[Records from a data source]
****************
(* ===== verification/PageCache.v ===== *)
(** * The page cache

    Models [PageCache] of [nomt/src/page_cache.rs]: the root page, and for every shard
    of the page tree the pages of the upper levels, which are kept, and a cache of
    bounded size with the least recently used pages evicted.  The LRU cache is a
    library; [LruCache] has the operations the code calls and [LruLaws] what they are
    documented to do. *)

From S2P Require Import Prelude Trie PageId Wal Overlay PageRegion.

#[local] Open Scope nat_scope.

(** ** The LRU cache of the [lru] crate *)

Class LruCache (L V : Type) := {
  lru_unbounded : L;
  lru_get : PageId → L → option V * L;
  lru_get_or_insert : PageId → V → L → V * L;
  lru_put : PageId → V → L → L;
  lru_pop : PageId → L → L;
  lru_pop_lru : L → L;
  lru_len : L → nat;
}.

Class LruLaws (L V : Type) `{LruCache L V} := {
  lru_contents : L → gmap PageId V;
  lru_unbounded_ok : lru_contents lru_unbounded = ∅;
  lru_get_ok k l : (lru_get k l).1 = lru_contents l !! k ∧ lru_contents (lru_get k l).2 = lru_contents l;
  lru_get_or_insert_ok k v l :
    lru_get_or_insert k v l = (default v (lru_contents l !! k), (lru_get_or_insert k v l).2) ∧
    lru_contents (lru_get_or_insert k v l).2 = <[k := default v (lru_contents l !! k)]> (lru_contents l);
  lru_put_ok k v l : lru_contents (lru_put k v l) = <[k := v]> (lru_contents l);
  lru_pop_ok k l : lru_contents (lru_pop k l) = delete k (lru_contents l);
  lru_pop_lru_ok l : ∃ k, lru_contents (lru_pop_lru l) = delete k (lru_contents l) ∧
    (lru_contents l ≠ ∅ → is_Some (lru_contents l !! k));
  lru_len_ok l : lru_len l = size (lru_contents l);
}.

(** ** The cache *)

Record CacheEntry := { page_data : list u8; bucket_index : Z }.

Section cache.
Context `{LruCache L CacheEntry}.

Record CacheShard := {
  cs_region : PageRegion;
  cs_fixed_level_cache : gmap PageId CacheEntry;
  cs_cached : L;
  cs_page_limit : nat;
}.

Definition shard_with (fixed : gmap PageId CacheEntry) (cached : L) (s : CacheShard) : CacheShard :=
  {| cs_region := cs_region s; cs_fixed_level_cache := fixed; cs_cached := cached;
     cs_page_limit := cs_page_limit s |}.

Definition shard_get (fixed_levels : nat) (page_id : PageId) (self : CacheShard) :
    option CacheEntry * CacheShard :=
  if depth page_id <=? fixed_levels then (cs_fixed_level_cache self !! page_id, self)
  else
    let '(r, cached) := lru_get page_id (cs_cached self) in
    (r, shard_with (cs_fixed_level_cache self) cached self).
****************
▶ [What is being asked] Reading through the preceding records, tally each line that holds the word "Type" and give the tally by itself.

▶ [Expected output] 2